Shells, Beads, Banking…. Before Money (a story/ish)
Seda had always been the delicate child of her family. One who saw inward more than looking at the harsh realities of the world. So her family tended to shelter her from things like dealing with the animals or doing grunt work as much as they could.
She was often sent down to the green grocer to get their veg and fruit, even a few spices and herbs, if her mother didn’t have what she needed for a meal. She went back and forth a few times a day for those things.
It suited mama cuzz she didn’t have to interrupt her meal making. It suited Seda, cuzz she wasn’t housebound on a glorious day. And all she had had to do to get this job was prove she had a good memory and could add sums. Her older brother went with her the first few times to be sure she had things in hand. Then he let her do it. He had animals to tend to with their papa. And he didn’t much like the market. Too many people he didn’t want to talk to and carry out polite exchanges with.
But Seda was sunshine on legs. She loved to chatter when people let her. Or she was fine with her own thoughts if they didn’t. So most people liked her.
Some called her fanciful, some said she was a daydreamer. And she was. Though she did keep enough of a clear head to not get in danger and get her tasks done. And somehow, she was always dressed right for modesty and the weather.
But at the market…..
Seda wasn’t the 21st century little girl getting a few things for her mother. She was a trader coming to town on a caravan. Or in a giggling group of young ladies sent to dance for the town folk. And she would be brusk and business like in her transactions when there as the trader. Or giggle and tease as the dancing girl.

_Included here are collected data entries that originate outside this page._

(** ** MapExecuteOnAllKeysCodec *)

Definition MapExecuteOnAllKeysCodec_encodeRequest (name : string) (entryProcessor : HeapData) : res Request :=
  let REQUEST_MESSAGE_TYPE := 77824 in
  let REQUEST_INITIAL_FRAME_SIZE := PARTITION_ID_OFFSET + INT_SIZE_IN_BYTES in
  let clientMessage := Request.createForEncode in
  let clientMessage := Request.setRetryable clientMessage false in
  let initialFrame := initial_frame REQUEST_INITIAL_FRAME_SIZE in
  let clientMessage := Request.addFrame clientMessage initialFrame in
  clientMessage ← Request.setMessageType clientMessage REQUEST_MESSAGE_TYPE;
  clientMessage ← Request.setPartitionId clientMessage (-1);
  clientMessage ← Request.append StringCodec.encode clientMessage name;
  clientMessage ← Request.append DataCodec.encode clientMessage entryProcessor;
  Ok clientMessage.

Definition MapExecuteOnAllKeysCodec_decodeResponse : Dec (list (HeapData * HeapData)) :=
  _ ← skipFrame;
  response ← EntryListCodec.decode DataCodec.decode DataCodec.decode;
  mret response.

(** ** MapExecuteOnKeyCodec *)

Definition MapExecuteOnKeyCodec_encodeRequest (name : string) (entryProcessor : HeapData) (key : HeapData) (threadId : long_arg L) : res Request :=
  let REQUEST_MESSAGE_TYPE := 77312 in
  let REQUEST_THREAD_ID_OFFSET := PARTITION_ID_OFFSET + INT_SIZE_IN_BYTES in
  let REQUEST_INITIAL_FRAME_SIZE := REQUEST_THREAD_ID_OFFSET + LONG_SIZE_IN_BYTES in
  let clientMessage := Request.createForEncode in
  let clientMessage := Request.setRetryable clientMessage false in
  let initialFrame := initial_frame REQUEST_INITIAL_FRAME_SIZE in
  initialFrame ← encode_at encodeLong initialFrame REQUEST_THREAD_ID_OFFSET threadId;
  let clientMessage := Request.addFrame clientMessage initialFrame in
  clientMessage ← Request.setMessageType clientMessage REQUEST_MESSAGE_TYPE;
  clientMessage ← Request.setPartitionId clientMessage (-1);
  clientMessage ← Request.append StringCodec.encode clientMessage name;
  clientMessage ← Request.append DataCodec.encode clientMessage entryProcessor;
  clientMessage ← Request.append DataCodec.encode clientMessage key;
  Ok clientMessage.

Definition MapExecuteOnKeyCodec_decodeResponse : Dec (option HeapData) :=
  _ ← skipFrame;
  response ← CodecUtil.decodeNullable DataCodec.decode;
  mret response.

(** ** MapExecuteOnKeysCodec *)

Definition MapExecuteOnKeysCodec_encodeRequest (name : string) (entryProcessor : HeapData) (keys : list HeapData) : res Request :=
  let REQUEST_MESSAGE_TYPE := 78336 in
  let REQUEST_INITIAL_FRAME_SIZE := PARTITION_ID_OFFSET + INT_SIZE_IN_BYTES in
  let clientMessage := Request.createForEncode in
  let clientMessage := Request.setRetryable clientMessage false in
  let initialFrame := initial_frame REQUEST_INITIAL_FRAME_SIZE in
  let clientMessage := Request.addFrame clientMessage initialFrame in
  clientMessage ← Request.setMessageType clientMessage REQUEST_MESSAGE_TYPE;
  clientMessage ← Request.setPartitionId clientMessage (-1);
  clientMessage ← Request.append StringCodec.encode clientMessage name;
  clientMessage ← Request.append DataCodec.encode clientMessage entryProcessor;
  clientMessage ← Request.append (ListMultiFrameCodec.encode DataCodec.encode) clientMessage keys;
  Ok clientMessage.

Definition MapExecuteOnKeysCodec_decodeResponse : Dec (list (HeapData * HeapData)) :=
  _ ← skipFrame;
  response ← EntryListCodec.decode DataCodec.decode DataCodec.decode;
  mret response.

(** ** MapExecuteWithPredicateCodec *)

Definition MapExecuteWithPredicateCodec_encodeRequest (name : string) (entryProcessor : HeapData) (predicate : HeapData) : res Request :=
  let REQUEST_MESSAGE_TYPE := 78080 in
  let REQUEST_INITIAL_FRAME_SIZE := PARTITION_ID_OFFSET + INT_SIZE_IN_BYTES in
  let clientMessage := Request.createForEncode in
  let clientMessage := Request.setRetryable clientMessage false in
  let initialFrame := initial_frame REQUEST_INITIAL_FRAME_SIZE in
  let clientMessage := Request.addFrame clientMessage initialFrame in
  clientMessage ← Request.setMessageType clientMessage REQUEST_MESSAGE_TYPE;
  clientMessage ← Request.setPartitionId clientMessage (-1);
  clientMessage ← Request.append StringCodec.encode clientMessage name;
  clientMessage ← Request.append DataCodec.encode clientMessage entryProcessor;
  clientMessage ← Request.append DataCodec.encode clientMessage predicate;
  Ok clientMessage.

Definition MapExecuteWithPredicateCodec_decodeResponse : Dec (list (HeapData * HeapData)) :=
  _ ← skipFrame;
  response ← EntryListCodec.decode DataCodec.decode DataCodec.decode;
  mret response.

(** ** MapFetchEntriesCodec *)

Definition MapFetchEntriesCodec_encodeRequest (name : string) (iterationPointers : list (Z * Z)) (batch : Z) : res Request :=
  let REQUEST_MESSAGE_TYPE := 79872 in
  let REQUEST_BATCH_OFFSET := PARTITION_ID_OFFSET + INT_SIZE_IN_BYTES in
  let REQUEST_INITIAL_FRAME_SIZE := REQUEST_BATCH_OFFSET + INT_SIZE_IN_BYTES in
  let clientMessage := Request.createForEncode in
  let clientMessage := Request.setRetryable clientMessage true in
  let initialFrame := initial_frame REQUEST_INITIAL_FRAME_SIZE in
  initialFrame ← encode_at encodeInt initialFrame REQUEST_BATCH_OFFSET batch;
  let clientMessage := Request.addFrame clientMessage initialFrame in
  clientMessage ← Request.setMessageType clientMessage REQUEST_MESSAGE_TYPE;
  clientMessage ← Request.setPartitionId clientMessage (-1);
  clientMessage ← Request.append StringCodec.encode clientMessage name;
  clientMessage ← Request.append EntryListIntegerIntegerCodec_encode clientMessage iterationPointers;
  Ok clientMessage.

Definition MapFetchEntriesCodec_decodeResponse : Dec MapFetchEntriesResponseParams :=
  _ ← skipFrame;
  iterationPointers ← EntryListIntegerIntegerCodec_decode;
  entries ← EntryListCodec.decode DataCodec.decode DataCodec.decode;
  mret (mkMapFetchEntriesResponseParams iterationPointers entries).

(** ** MapFetchKeysCodec *)

Definition MapFetchKeysCodec_encodeRequest (name : string) (iterationPointers : list (Z * Z)) (batch : Z) : res Request :=
  let REQUEST_MESSAGE_TYPE := 79616 in
  let REQUEST_BATCH_OFFSET := PARTITION_ID_OFFSET + INT_SIZE_IN_BYTES in
  let REQUEST_INITIAL_FRAME_SIZE := REQUEST_BATCH_OFFSET + INT_SIZE_IN_BYTES in
  let clientMessage := Request.createForEncode in
  let clientMessage := Request.setRetryable clientMessage true in
  let initialFrame := initial_frame REQUEST_INITIAL_FRAME_SIZE in
  initialFrame ← encode_at encodeInt initialFrame REQUEST_BATCH_OFFSET batch;
  let clientMessage := Request.addFrame clientMessage initialFrame in
  clientMessage ← Request.setMessageType clientMessage REQUEST_MESSAGE_TYPE;
  clientMessage ← Request.setPartitionId clientMessage (-1);
  clientMessage ← Request.append StringCodec.encode clientMessage name;
  clientMessage ← Request.append EntryListIntegerIntegerCodec_encode clientMessage iterationPointers;
  Ok clientMessage.

Definition MapFetchKeysCodec_decodeResponse : Dec MapFetchKeysResponseParams :=
  _ ← skipFrame;
  iterationPointers ← EntryListIntegerIntegerCodec_decode;
  keys ← ListMultiFrameCodec.decode DataCodec.decode;
  mret (mkMapFetchKeysResponseParams iterationPointers keys).

(** ** MapFetchNearCacheInvalidationMetadataCodec *)

Definition MapFetchNearCacheInvalidationMetadataCodec_encodeRequest (names : list string) (uuid : option (UUID L)) : res Request :=
  let REQUEST_MESSAGE_TYPE := 81152 in
  let REQUEST_UUID_OFFSET := PARTITION_ID_OFFSET + INT_SIZE_IN_BYTES in
  let REQUEST_INITIAL_FRAME_SIZE := REQUEST_UUID_OFFSET + UUID_SIZE_IN_BYTES in
  let clientMessage := Request.createForEncode in
  let clientMessage := Request.setRetryable clientMessage false in
  let initialFrame := initial_frame REQUEST_INITIAL_FRAME_SIZE in
  initialFrame ← encode_at encodeUUID initialFrame REQUEST_UUID_OFFSET uuid;
  let clientMessage := Request.addFrame clientMessage initialFrame in
  clientMessage ← Request.setMessageType clientMessage REQUEST_MESSAGE_TYPE;
  clientMessage ← Request.setPartitionId clientMessage (-1);
  clientMessage ← Request.append (ListMultiFrameCodec.encode StringCodec.encode) clientMessage names;
  Ok clientMessage.

Definition MapFetchNearCacheInvalidationMetadataCodec_decodeResponse : Dec (MapFetchNearCacheInvalidationMetadataResponseParams L) :=
  _ ← skipFrame;
  namePartitionSequenceList ← EntryListCodec.decode StringCodec.decode EntryListIntegerLongCodec_decode;
  partitionUuidList ← EntryListIntegerUUIDCodec_decode;
  mret (mkMapFetchNearCacheInvalidationMetadataResponseParams namePartitionSequenceList partitionUuidList).

(** ** MapFetchWithQueryCodec *)

Definition MapFetchWithQueryCodec_encodeRequest (name : string) (iterationPointers : list (Z * Z)) (batch : Z) (projection : HeapData) (predicate : HeapData) : res Request :=
  let REQUEST_MESSAGE_TYPE := 81920 in
  let REQUEST_BATCH_OFFSET := PARTITION_ID_OFFSET + INT_SIZE_IN_BYTES in
  let REQUEST_INITIAL_FRAME_SIZE := REQUEST_BATCH_OFFSET + INT_SIZE_IN_BYTES in
  let clientMessage := Request.createForEncode in
  let clientMessage := Request.setRetryable clientMessage true in
  let initialFrame := initial_frame REQUEST_INITIAL_FRAME_SIZE in
  initialFrame ← encode_at encodeInt initialFrame REQUEST_BATCH_OFFSET batch;
  let clientMessage := Request.addFrame clientMessage initialFrame in
  clientMessage ← Request.setMessageType clientMessage REQUEST_MESSAGE_TYPE;
  clientMessage ← Request.setPartitionId clientMessage (-1);
  clientMessage ← Request.append StringCodec.encode clientMessage name;
  clientMessage ← Request.append EntryListIntegerIntegerCodec_encode clientMessage iterationPointers;
  clientMessage ← Request.append DataCodec.encode clientMessage projection;
  clientMessage ← Request.append DataCodec.encode clientMessage predicate;
  Ok clientMessage.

The shop keepers didn’t much mind. When they were busy they preferred the trader persona. When they had a few minutes, they asked Seda to dance for them.
Nobody at home knew this was going on. They were just happy to know she had gotten the things they needed. And made it back and forth safe. They didn’t ask for what had gone on at the shops.

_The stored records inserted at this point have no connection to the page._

(** ** QueueRemoveListenerCodec *)

Definition QueueRemoveListenerCodec_encodeRequest (name : string) (registrationId : option (UUID L)) : res Request :=
  let REQUEST_MESSAGE_TYPE := 201216 in
  let REQUEST_REGISTRATION_ID_OFFSET := PARTITION_ID_OFFSET + INT_SIZE_IN_BYTES in
  let REQUEST_INITIAL_FRAME_SIZE := REQUEST_REGISTRATION_ID_OFFSET + UUID_SIZE_IN_BYTES in
  let clientMessage := Request.createForEncode in
  let clientMessage := Request.setRetryable clientMessage true in
  let initialFrame := initial_frame REQUEST_INITIAL_FRAME_SIZE in
  initialFrame ← encode_at encodeUUID initialFrame REQUEST_REGISTRATION_ID_OFFSET registrationId;
  let clientMessage := Request.addFrame clientMessage initialFrame in
  clientMessage ← Request.setMessageType clientMessage REQUEST_MESSAGE_TYPE;
  clientMessage ← Request.setPartitionId clientMessage (-1);
  clientMessage ← Request.append StringCodec.encode clientMessage name;
  Ok clientMessage.

Definition QueueRemoveListenerCodec_decodeResponse : Dec bool :=
  let RESPONSE_RESPONSE_OFFSET := RESPONSE_BACKUP_ACKS_OFFSET + BYTE_SIZE_IN_BYTES in
  initialFrame ← nextFrame;
  response ← decode_at decodeBoolean initialFrame RESPONSE_RESPONSE_OFFSET;
  mret response.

On the few occasions Seda couldn’t go, her brother went. And he was quite pleased when the shop keepers asked after her and sent greetings. They often gave him a cookie and sent one back for Seda. So he never thought to ask why they cared. She was just a girl, getting goods for her family. Like so many others.
Years after, Seda had many fond memories of those shopping trips that she only had because she was a fanciful little girl. And so did the shop keepers.